How do I get a stable input on a digital pin for arduino?

I know that using the digitalRead() function will return a random number if the pin being read is not connected to anything. I need a stable 1 or 0, not a random input.
I tried to use input pull-up (pin 5), but I am using a GPIO pin as the ground (pin 6) as I can't use the ground pin. The input pull-up overrides the LOW state of pin 6 so I can't get pin 5 to read LOW. Any way to get the Arduino to return a stable input?

Say what ? :woozy_face:

Show us a good schematic of your circuit.
Show us a good image of your ‘actual’ wiring.
Give links to components.

I am using a generic keyboard switch. there is not schematic, I am just connecting the switch via a wire. Would I need to use an external resistor?

The schematic is in your head and output is paper and pencil.

FYI

I can't use pull-ups because I am making a matrix of switches. I am testing 1 switch because the matrix didn't work. the pull-ups will just override the LOW of the pin that is not being read

This is a scaled up version of the matrix I am making. as you can see, I can't connect the switches to ground.

That's not true:

Col1-4 are going to be inputs (internal pull-ups).

Row1, or 2 or 3 are made low in order to scan the keys.

What is the problem ?

@klzsh, your topic has been moved to a more suitable location on the forum. Installation and Troubleshooting is not for problems with your project :wink: See About the Installation & Troubleshooting category.

Not unless you use a switch to pull it to ground of course.

The internal pull-up pulling the input HIGH is in fact, a very stable input.

A couple of questions:

Why Input pull-up?

Why are there external 10k resistors of you are using the internal pull-up?

What is the significance fo using a 10k external pull-up resistor?

This is a generic schematic of a switch matrix with ghosting diodes.

The 10k resistors shown in the schematic are representing the pull-ups.

Replace them with the internal 50k pull-ups or use external 10ks, it’s up to you.

The internal pull-ups are free though. :wink: .


To turn on an internal pull-up resistor:

pinMod(myInputPin, INPUT_PULLUP);


10k is a common resistance to have in a kit.

It happens to be low enough value to work as a good pull-up or a pull down.


Select too large a value, these become weak and when they approach >1Meg the pin can start to look like it is floating again.

The Keypad library takes care of all of that. You tell it what pins are column pins and what pins are row pins and it switches the mode on them as needed. No need for external pull-up or pull-down resistors.

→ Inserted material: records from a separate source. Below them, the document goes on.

Lemma delta_files_ok (x : tpath) source path q t ps ts pt tt' e :
  leads fuel fs (target_root c) path q t -> nr_kind t = svn_node_file ->
  props_at fuel fs t pt -> prop_names_ok pt -> text_at fuel fs t tt' ->
  source_props source ps -> prop_names_ok ps -> source_text source ts ->
  tnodes e !! x = Some (TFile ps ts) -> applying e = None ->
  delta_files fuel hash_order c x source path (fs, e) = (Ok tt, (fs, put_node x (TFile pt tt') e)).
Proof.
  intros Ht Hf Hpt Hnt Htt Hsp Hns Hst Hx Ha. unfold delta_files. rewrite c_editor. cbn [change_file_prop tree_editor].
  rewrite (state_bind_step _ _ _ _ _ (delta_proplists_ok x source path q t ps pt (TFile ps ts) e Ht Hpt Hnt Hsp Hns Hx eq_refl)).
  cbn [set_props]. set (e1 := put_node x (TFile pt ts) e).
  assert (tnodes e1 !! x = Some (TFile pt ts)) as Hx1 by apply put_node_at.
  destruct (file_contents_ok fuel fs _ _ _ _ _ Ht Hf Htt) as (rt & Et & Hdt & Hlt & Hlt').
  assert (length tt' < fuel)%nat as Hlen by (destruct Hlt as [?| ->]; [done|cbn; lia]).
  assert (forall ds : svn_txdelta_stream_t (ctx := ctx) (dig := bytes) (S := nat) (T := nat) +
                      svn_txdelta_stream_t (ctx := ctx) (dig := bytes) (S := unit) (T := nat), (match ds with
      | inl ds => send_txstream fuel ds te_handler | inr ds => send_txstream fuel ds te_handler end)
      (mk_te (tnodes e1) (Some (x, svn_txdelta_apply (mk_stream ts mem_reader) (mk_stream [] mem_writer)))) =
      (Ok tt, mk_te (<[x := TFile pt tt']> (tnodes e1)) None) ->
    send_text_delta fuel c x ds (fs, e1) = (Ok tt, (fs, put_node x (TFile pt tt') e))) as Hsend.
  { intros ds E. unfold send_text_delta. rewrite c_editor, c_text. cbn [apply_textdelta tree_editor].
    assert (te_apply_textdelta x e1 = (Ok te_handler, mk_te (tnodes e1) (Some (x, svn_txdelta_apply (mk_stream ts mem_reader) (mk_stream [] mem_writer))))) as Ea.
    { unfold te_apply_textdelta. by rewrite Hx1. }
    rewrite (call_ed_bind _ _ _ _ _ _ Ea), (call_ed_done _ _ _ _ _ E).
    unfold e1, put_node, with_tnodes. cbn [tnodes applying]. by rewrite insert_insert_eq, Ha. }
  destruct source as [sp|]; cbn [source_text] in Hst.
  - destruct Hst as (p & r & Hr & Hrf & Htr).
    destruct (contents_changed_ok fuel fs _ _ _ _ _ _ _ _ _ _ Ht Hr Htt Htr Hf Hrf) as (b & Eb & Hb).
    rewrite (call_fs_bind _ _ _ _ _ Eb). destruct b; cbn [negb].
    + destruct (file_contents_ok fuel fs _ _ _ _ _ Hr Hrf Htr) as (rs & Es & Hds & _ & Hls).
      unfold svn_fs_get_file_delta_stream. cbn [fmap option_fmap option_map].
      rewrite (call_fs_bind _ _ _ _ (inl (svn_txdelta (svn_fs__rep_contents_read_stream fuel fs rs 0)
        (svn_fs__rep_contents_read_stream fuel fs rt 0)))).
      * apply Hsend. by apply send_txstream_edits.
      * rewrite bind_assoc, (state_bind_step _ _ _ _ _ Es), ret_bind, (state_bind_step _ _ _ _ _ Et). done.
    + rewrite (Hb eq_refl). done.
  - subst ts. rewrite ret_bind. cbn [negb]. unfold svn_fs_get_file_delta_stream. cbn [fmap option_fmap option_map].
    rewrite (call_fs_bind _ _ _ _ (inr (svn_txdelta svn_stream_empty (svn_fs__rep_contents_read_stream fuel fs rt 0)))).
    + apply Hsend. apply send_txstream_edits; [apply empty_delivers|done|done|done|done].
    + rewrite ret_bind, (state_bind_step _ _ _ _ _ Et). done.
Qed.
Definition post_request (req_body : object) : M reply :=
  try_catch
    (let phone_number := req_body !! "phone_number" in
     let internship_start_date := req_body !! "internship_start_date" in
     let internship_duration := req_body !! "internship_duration" in
     let course_name := req_body !! "course_name" in
     let company_name := req_body !! "company_name" in
     let preferred_name := req_body !! "preferred_name" in
     if negb (truthy phone_number) || negb (truthy internship_start_date)
        || negb (truthy internship_duration) || negb (truthy course_name)
        || negb (truthy company_name) || negb (truthy preferred_name)
     then ret (failure 400 "Missing required fields" "message"
                       "All fields are required for certificate request")
     else
       course <- await_query env
                   (lookup_query "courses" "course_id, course_name"
                                 "course_name" course_name) ;;
       match error course, data course with
       | None, Some courses =>
       company <- await_query env
                    (lookup_query "companies" "company_id, company_name"
                                  "company_name" company_name) ;;
       match error company, data company with
       | None, Some companies =>
       existing <- await_query env (existingStudentQuery phone_number) ;;
       let existingStudent := data existing in
       let alreadySubmitted :=
         match existingStudent with
         | Some st =>
             truthy (or_else (st !! "internship_start_date")
                             (st !! "preferred_name"))
         | None => false
         end in
       if alreadySubmitted
       then ret (failure 400 "Certificate request already submitted" "message"
                         "You have already submitted a certificate request. Each student can only request a certificate once.")
       else
         let certificateId :=
           or_else (existingStudent ≫= fun st => st !! "certificate_id")
                   (Some (JStr generateCertificateId)) in
         endDate <- lift (endDateISO internship_start_date
                                     (parseInt internship_duration)) ;;
         trimmed <- call_trim preferred_name ;;
         updated <- await_query env
                      (Update "students"
                         [("internship_start_date", Val internship_start_date);
                          ("internship_end_date", Val (Some (JStr endDate)));
                          ("internship_duration",
                             Val (Some (JNum (parseInt internship_duration))));
                          ("course_id", Val (courses !! "course_id"));
                          ("company_id", Val (companies !! "company_id"));
                          ("preferred_name", Val (Some (JStr trimmed)));
                          ("certificate_id", Val certificateId)]
                         [("phone_number", phone_number);
                          ("deleted", Some (JBool false))] true) ;;
         match error updated with
         | Some updateError =>
             ret (failure 500 "Failed to submit certificate request" "details"
                          (JS.message updateError))
         | None =>
         match data updated with
         | None =>
             ret (failure 404 "Student not found" "message"
                          "No student found with the provided phone number")
         | Some updatedStudent =>
             ret {| status := 200;
                    body :=
                      [("success", jbool true);
                       ("message",
                          jstring "Certificate request submitted successfully")];
                    body_data := Some
                      [("studentId", updatedStudent !! "student_id");
                       ("name", updatedStudent !! "name");
                       ("preferredName", updatedStudent !! "preferred_name");
                       ("course", course_name);
                       ("company", company_name);
                       ("internshipStartDate", internship_start_date);
                       ("internshipEndDate", jstring endDate);
                       ("requestDate", jstring nowISO)] |}
         end
         end
       | _, _ =>
           ret (failure 400 "Invalid company selection" "message"
                        "Selected company not found")
       end
       | _, _ =>
           ret (failure 400 "Invalid course selection" "message"
                        "Selected course not found")
       end)
    (fun error =>
       ret (failure 500 "Failed to process certificate request" "message"
                    (JS.message error))).

End Handler.

End CertificatesRoute.

(* ===================================================================== *)
(** ** What a finished render consists of *)
(* ===================================================================== *)

Module Rendering.
Import CertificateGenerator.

Definition qrImageOf (cid : string) : QRImage :=
  {| qr_data := cid; qr_options := qrOptions |}.

(** The four operators of a finished certificate on a page of size
    [w] x [h], in the order they are drawn. *)
Definition certificateOperators (env : Env) (sd : object) (w h : Q)
           (name cid : string) : list operator :=
  [ DrawText name (nameStart w name) (h / 2 + 50)%Q 24%Q HelveticaBold black;
    DrawText (completionTextOf sd)
             (w / 2 - len (completionTextOf sd) * 4)%Q (h / 2 + 10)%Q
             14%Q Helvetica black;
    DrawText (dateTextOf env sd)
             (w / 2 - len (dateTextOf env sd) * 4)%Q (h / 2 - 20)%Q
             14%Q Helvetica black;
    DrawImage (qrImageOf cid) (w - 80 - 20)%Q (h - 80 - 20)%Q 80%Q 80%Q ].

Definition blankPage (wh : Q * Q) : PDFPage :=
  {| pageWidth := fst wh; pageHeight := snd wh; drawn := [] |}.

(** The template with the certificate stamped on its first page. *)
Definition certificateDocument (env : Env) (sd : object) (w h : Q)
           (rest : list (Q * Q)) (name cid : string) : PDFDocument :=
  {| pages := {| pageWidth := w; pageHeight := h;
                 drawn := certificateOperators env sd w h name cid |}
                :: List.map blankPage rest;
     embeddedFonts := [Helvetica; HelveticaBold];
     embeddedImages := [qrImageOf cid] |}.

(** [rendered env path sd b]: every step of the render of [sd] succeeded
    in [env], and [b] is the serialisation of the complete document. *)
Inductive rendered (env : Env) (path : string) (sd : object) : Uint8Array -> Prop :=
| Rendered (buf : Buffer) (w h : Q) (rest : list (Q * Q)) (name cid : string) :
    readFile env path = Ok buf ->
    load env buf = Ok ((w, h) :: rest) ->
    embedFont_error env Helvetica = None ->
    embedFont_error env HelveticaBold = None ->
    sd !! "preferred_name" = Some (JStr name) ->
    encodeText_error env HelveticaBold name = None ->
    encodeText_error env Helvetica (completionTextOf sd) = None ->
    encodeText_error env Helvetica (dateTextOf env sd) = None ->
    sd !! "certificate_id" = Some (JStr cid) ->
    toBuffer_error env cid qrOptions = None ->
    embedPng_error env (qrImageOf cid) = None ->
    save_error env (certificateDocument env sd w h rest name cid) = None ->
    rendered env path sd
      {| serialized := certificateDocument env sd w h rest name cid;
         modificationDate := clock env;
         byteLength := save_length env (certificateDocument env sd w h rest name cid) |}.

End Rendering.

(** Reading an output and a log of outside calls. *)
Module Observe.

Definition firstPageSize (b : Uint8Array) : option (Q * Q) :=
  match pages (serialized b) with
  | p :: _ => Some (pageWidth p, pageHeight p)
  | [] => None
  end.

Definition placementsOf (p : PDFPage) : list (Q * Q * Q * Q) :=
  flat_map (fun o => match o with
                     | DrawImage _ x y width height => [(x, y, width, height)]
                     | DrawText _ _ _ _ _ _ => []
                     end) (drawn p).

(** Position and size of every image drawn on the pages of the output. *)
Definition imagePlacements (b : Uint8Array) : list (Q * Q * Q * Q) :=
  flat_map placementsOf (pages (serialized b)).

(** The images drawn on the pages of the output. *)
Definition imagesDrawn (b : Uint8Array) : list QRImage :=
  flat_map imagesOf (pages (serialized b)).

(** The texts drawn on the first page of the output, in order. *)
Definition textsDrawn (b : Uint8Array) : list string :=
  match pages (serialized b) with
  | p :: _ =>
      flat_map (fun o => match o with
                         | DrawText t _ _ _ _ _ => [t]
                         | DrawImage _ _ _ _ _ => []
                         end) (drawn p)
  | [] => []
  end.

Definition bytesIn (values : list (string * dbvalue)) : list Uint8Array :=
  flat_map (fun kv => match snd kv with
                      | Bytes b => [b]
                      | Val _ => []
                      end) values.

(** The byte arrays written to the database, each with the filters that
    select the rows they are written to. *)
Definition persisted (l : list event) : list (list (string * option jsval) * Uint8Array) :=
  flat_map (fun ev => match ev with
                      | Query (Update _ values filters _) =>
                          List.map (fun b => (filters, b)) (bytesIn values)
                      | _ => []
                      end) l.

(** The values written to a column by the updates of a log. *)
Definition written (column : string) (l : list event) : list dbvalue :=
  flat_map (fun ev => match ev with
                      | Query (Update _ values _ _) =>
                          List.map snd
                            (List.filter (fun kv => String.eqb (fst kv) column) values)
                      | _ => []
                      end) l.

End Observe.

(* ===================================================================== *)
(** ** Two sentences of the specification, as they are worded *)
(* ===================================================================== *)

Module Worded.
Import CertificateGenerator Observe.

I tried to use the keypad library with the matrix, I put the pin in correctly, but I got no output when I pressed a key. Even when I tried it with this new schematic, it didn't work.

Have you got the diodes the correct way round?

yes

Show us a good schematic of your circuit.
Show us a good image of your ‘actual’ wiring.
Give links to components.


In the Arduino IDE, use Ctrl T or CMD T to format your code then copy the complete sketch.

Use the </> icon from the ‘reply menu’ to attach the copied sketch.